Attorney General Charles Mhango has given Parliament’s Public Appointments Committee (PAC) the go-ahead to interview Auditor General nominee Harold Mwala despite protests from several quarters pressing government to use the new law in making the choice.
The committee has observed that Mwala’s appointment did not follow procedures because the Executive and the Ministry of Finance, Economic Planning and Development did not consult the Attorney General before making the appointment.
The amended Public Audit Act assented to in March this year states that the position of Auditor General would be advertised before a panel shortlists and interviews candidates to be confirmed by a parliamentary committee.
But in June, President Peter Mutharika appointed Mwala as Auditor General following the expiry of contract for the office’s former occupant Stephenson Kamphasa.
PAC sought a legal opinion from the Attorney General, which he gave on Tuesday.
In an interview after meeting the committee, Mhango said the appointment can proceed using the old Act and not the new one because the Minister of Finance, Economic Planning and Development has not put the Act to force yet.
He said: “The committee was seeking my advice on the effect of the old and new Act. The public needs to be aware that the new Act was passed and the President assented to it but it hasn’t been put into a commencement date yet. As we speak, the Act in force is the old one not the new one. As it is, the old Act applies but I have advised the committee that it is part of their role to vet and scrutinise the appointments, but the old Act is the one to be used in the present scenario.”
Mhango added that nonetheless government is keen to follow best practices of appointing public officers like the Auditor General.
When queried why the commencement date has not been fixed, Secretary to the Treasury Ben Botolo said the ministry was consulting with the Solicitor General on the way forward.
“I met her on Monday and will also meet her tomorrow.

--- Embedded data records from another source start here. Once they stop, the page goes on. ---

(** X21: after a logout the browser holds no token and is on the login
    route, and a transactions page that mounts sends no request.  In
    general the guard lets the page send its request exactly when the
    browser is authenticated, and otherwise sends it to the login route with
    its state untouched. *)
Theorem logout_closes_the_gate {T : Type}
    (reply : ApiResult (option (list T))) (b : Browser)
    (st : TransactionsPage.State T) :
  (isAuthenticated (handleLogout b) = false
   /\ location (handleLogout b) = str "/login"
   /\ mountTransactions reply (handleLogout b) st = (handleLogout b, st, []))
  /\ (isAuthenticated b = false ->
      mountTransactions reply b st = (push (str "/login") b, st, []))
  /\ (isAuthenticated b = true ->
      mountTransactions reply b st
      = (b, (TransactionsPage.fetchTransactions reply st).1,
         (TransactionsPage.fetchTransactions reply st).2)
      /\ (mountTransactions reply b st).2 <> []).
Proof.
  assert (Hout : isAuthenticated (handleLogout b) = false).
  { unfold isAuthenticated, handleLogout, push, getToken, removeToken. simpl.
    by rewrite lookup_delete_eq. }
  split; [|split].
  - unfold mountTransactions. rewrite Hout. by simpl.
  - intros Hno. unfold mountTransactions. by rewrite Hno.
  - intros Hyes. unfold mountTransactions. rewrite Hyes.
    simpl. destruct reply; simpl; by split.
Qed.

End Session.

Lemma logout_closes_the_gate_witness :
  Auth.mountTransactions (T := unit) (Resolved None) Auth.fresh
    (TransactionsPage.searching [])
  = (Auth.push (str "/login") Auth.fresh, TransactionsPage.searching [], []).
Proof.
  apply (logout_closes_the_gate (T := unit) (Resolved None) Auth.fresh
           (TransactionsPage.searching [])).
  reflexivity.
Defined.

(** ** The sidebar *)

Section SidebarMenu.

Import Sidebar.

(** X22: a menu item is drawn as active only on the route /dashboard, so
    on /transactions, /reports and every other page no item is active.  On
    /dashboard without a query string only the Dashboard item is active, and
    with the query string of one of the three tab items only that item. *)
Theorem active_only_on_dashboard :
  (forall pathname search href,
      isActive pathname search href = true -> pathname = str "/dashboard")
  /\ (forall pathname search,
        pathname <> str "/dashboard" -> activeItems pathname search = [])
  /\ activeItems (str "/dashboard") [] = [str "/dashboard"]
  /\ activeItems (str "/dashboard") (str "?tab=pending")
     = [str "/dashboard?tab=pending"]
  /\ activeItems (str "/dashboard") (str "?tab=users")
     = [str "/dashboard?tab=users"]
  /\ activeItems (str "/dashboard") (str "?tab=orders")
     = [str "/dashboard?tab=orders"].
Proof.
  assert (Hdash : forall pathname search href,
             isActive pathname search href = true ->
             pathname = str "/dashboard").
  { intros pathname search href. unfold isActive.
    destruct (jsstring_eqb href _);
      intros [Hp _]%andb_true_iff; by apply bool_decide_eq_true in Hp. }
  split; [exact Hdash|]. split; [|repeat split; reflexivity].
  intros pathname search Hne. unfold activeItems.
  apply filter_nil_iff. intros href _.
  destruct (isActive pathname search href) eqn:Ha; [|done].
  by apply Hdash in Ha.
Qed.

Lemma active_only_on_dashboard_witness :
  activeItems (str "/transactions") [] = [].
Proof.
  apply (proj1 (proj2 active_only_on_dashboard) (str "/transactions") []).
  discriminate.
Defined.

End SidebarMenu.

(** ** The theme toggle *)

Section Theme.

Import ThemeToggle.

Lemma getPreferredTheme_stored (t : Theme) (env : Env) :
  localStorage env !! STORAGE_KEY = Some (theme_text t) ->
  getPreferredTheme env = t.
Proof. intros Hs. unfold getPreferredTheme. rewrite Hs. by destruct t. Qed.

(** X23: after mounting and any number of clicks the document carries
    the class [dark] exactly when the theme is dark, and the theme is the
    preferred one after an even number of clicks and the other one after an
    odd number.  Once clicked, the theme is in local storage, so that a
    reload shows it again whatever the system prefers. *)
Theorem theme_survives_reload (n : nat) (env : Env) :
  let '(theme, env') := clicks n env in
  darkClass env' = is_dark theme
  /\ theme = (if Nat.even n then getPreferredTheme env
              else match getPreferredTheme env with
                   | dark => light
                   | light => dark
                   end)
  /\ prefersDark env' = prefersDark env
  /\ ((0 < n)%nat ->
      forall system,
        mount (mkEnv (localStorage env') system false)
        = (theme, mkEnv (localStorage env') system (is_dark theme))).
Proof.
  induction n as [|n IH].
  - simpl. repeat split; try done. lia.
  - simpl clicks. destruct (clicks n env) as [theme env'].
    destruct IH as (Hclass & Htheme & Hsys & _).
    unfold toggleTheme. rewrite Nat.even_succ, <- Nat.negb_even.
    repeat split.
    + rewrite Htheme. by destruct (Nat.even n), (getPreferredTheme env).
    + done.
    + intros _ system. unfold mount.
      rewrite (getPreferredTheme_stored
                 (match theme with dark => light | light => dark end)); [done|].
      simpl. apply lookup_insert_eq.
Qed.

Lemma theme_survives_reload_witness :
  mount (mkEnv (localStorage (clicks 1 (mkEnv ∅ true false)).2) true false)
  = (light, mkEnv (localStorage (clicks 1 (mkEnv ∅ true false)).2) true false).
Proof.
  pose proof (theme_survives_reload 1 (mkEnv ∅ true false)) as Hw.
  destruct (clicks 1 (mkEnv ∅ true false)) as [theme env'] eqn:Hc.
  destruct Hw as (_ & Htheme & _ & Hreload).
  simpl in Htheme. subst theme. simpl.
  apply (Hreload ltac:(lia) true).
Defined.

End Theme.

(** ** The announcements page *)

Section AnnouncementsPage.

Import Announcements.

Lemma fetchAnnouncements_keeps
    (reply : ApiResult (option (list Announcement))) (st : State) :
  let result := fetchAnnouncements reply st in
  showModal result.1 = showModal st
  /\ editingId result.1 = editingId st
  /\ formData result.1 = formData st
  /\ loading result.1 = false
  /\ exists rest, result.2 = GetAnnouncements :: rest.
Proof. destruct reply; simpl; repeat split; by eexists. Qed.

(** X24: saving an announcement closes the form only when the call
    resolved: then the form is no longer editing and the list is fetched
    again.  When the call rejects, the form stays open with its content and
    its target, the list is not fetched, and saving again sends the same
    request. *)
Theorem save_closes_form_on_success (save : ApiResult unit)
    (reply : ApiResult (option (list Announcement))) (st : State) :
  let result := handleSubmit save reply st in
  (forall u, save = Resolved u ->
     showModal result.1 = false /\ editingId result.1 = None
     /\ formData result.1 = formData st
     /\ exists request rest, result.2 = request :: GetAnnouncements :: rest)
  /\ (forall e, save = Rejected e ->
      showModal result.1 = showModal st
      /\ editingId result.1 = editingId st
      /\ formData result.1 = formData st
      /\ announcements result.1 = announcements st
      /\ (GetAnnouncements ∉ result.2)
      /\ forall save' reply',
          head (handleSubmit save' reply' result.1).2 = head result.2).
Proof.
  simpl. unfold handleSubmit. destruct save as [u|e]; split; try done.
  - intros _ _.
    pose proof (fetchAnnouncements_keeps reply
                  (closeModal
                     (showToast
                        (match editing st with
                         | Some _ => str "Announcement updated successfully"
                         | None => str "Announcement created successfully"
                         end) success st))) as Hk.
    simpl in Hk. destruct Hk as (Hm & Hi & Hf & _ & rest & Htr).
    destruct (fetchAnnouncements reply _) as [st2 tr]. simpl in *.
    subst tr. repeat split; try done. by eexists _, _.
  - intros e' _. simpl. repeat split.
    + intros Hin. apply list_elem_of_singleton in Hin.
      by destruct (editing st).
    + intros save' reply'. unfold editing. simpl.
      destruct save' as [u|e'']; [|done].
      by destruct (fetchAnnouncements reply' _).
Qed.

Lemma save_closes_form_on_success_witness :
  showModal (handleSubmit (Resolved tt) (Resolved None)
               (openEditModal notice initial)).1 = false.
Proof.
  apply (save_closes_form_on_success (Resolved tt) (Resolved None)
           (openEditModal notice initial)) with tt.
  reflexivity.
Defined.

(** X25: opening the edit form of an announcement and saving it
    sends PUT /announcements/{id} with the announcement's own title,
    message and type and with its active flag as a boolean, when the id is
    not 0.  An announcement with the id 0 is sent as a new one, by POST,
    because the form tests the id for truthiness. *)
Theorem edit_then_save (a : Announcement) (save : ApiResult unit)
    (reply : ApiResult (option (list Announcement))) (st : State) :
  let body :=
    mkForm (title a) (message a) (type a) (flag_truthy (is_active a)) in
  let sent := head (handleSubmit save reply (openEditModal a st)).2 in
  (id a <> 0%Z -> sent = Some (PutAnnouncement (id a) body))
  /\ (id a = 0%Z -> sent = Some (PostAnnouncement body)).
Proof.
  simpl. unfold handleSubmit, editing. simpl.
  destruct (Z.eqb_spec (id a) 0) as [Hz|Hz]; split; try done.
  - intros _. destruct save as [u|e]; [|done].
    by destruct (fetchAnnouncements reply _).
  - intros _. destruct save as [u|e]; [|done].
    by destruct (fetchAnnouncements reply _).
Qed.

Preparations for the commencement date are supposed to be done by the Ministry of Justice,” he said.
Solicitor General Gertrude Hiwa asked for a questionnaire before responding on the progress of the Act.
The Institute of Chartered Accountants in Malawi (Icam), however, insists the appointment should be reviewed because the candidate does not have some qualities befitting the office considered crucial to effective public finance and economic management.
Icam vice-president Joel Mwenelupembe said there is need for a proper review of Mwala, saying he is not in good standing with Icam; hence, not fit or the position.
He said: “We want the appointment reviewed. We feel some procedures were not followed and the process was done in haste. To begin with, Mwala is not in good standing with Icam, he hasn’t paid his subscription fee since 2014 and has been out of practice for a long time.”
Icam, who wrote the Office of the President and Cabinet (OPC) expressing its opinion on the matter, had earlier said some of the qualifications for the holder of the office of Auditor General, as stipulated in the Public Audit Act, are that the person must have “significant audit experience” and should possess a valid practising licence by Malawi Accountants Board (MAB).
But Mwala told The Nation last month that he is fit for the job and that he is a member of MAB.
He said: “I am a registered member of MAB and I have a certificate. I have worked for National Audit Office for four years and at Wood Industries Corporation for two years. In total that is six years’ experience. What is the definition of significant experience?”
Mwala also said he is a Fellow of the Association of Chartered Certified Accountants, holds a master of business administration from Eastern and Southern Africa Management Institute (Esami), a master’s degree in accountancy from the University of Glamorgan in the United Kingdom, and a diploma in accountancy issued by the then Public Accountants Examination Council in Malawi.
The country’s development partners, among them Britain and the European Union, also protested the appointment, arguing that it contradicted government’s commitment to its Public Service Reform initiative and is not consistent with its commitment to transparency and accountability.
Committee chairperson Lingson Belekanyama observed that there was an error in the appointment of the new Auditor General as the President did not consult on the procedures that is why the appointment has received mixed reactions and bad publicity.
Mwala was appointed using the old Section 5 of the Public Audit Act as read with Section 183 (3) of the Constitution which gave powers to appoint to the President and confirmation by a committee of the whole House.
But Section 5(a) of the new Act, which was gazetted on May 11 2018, provides for a transparent procedure for the appointment of the Auditor General, which includes placing a vacancy and instituting a panel to shortlist candidates and conduct interviews.
Section 5a (5) reads: “The President shall subject to Section 183 (3) of the Constitution appoint an Auditor General only from the names on the list recommended by the selection.”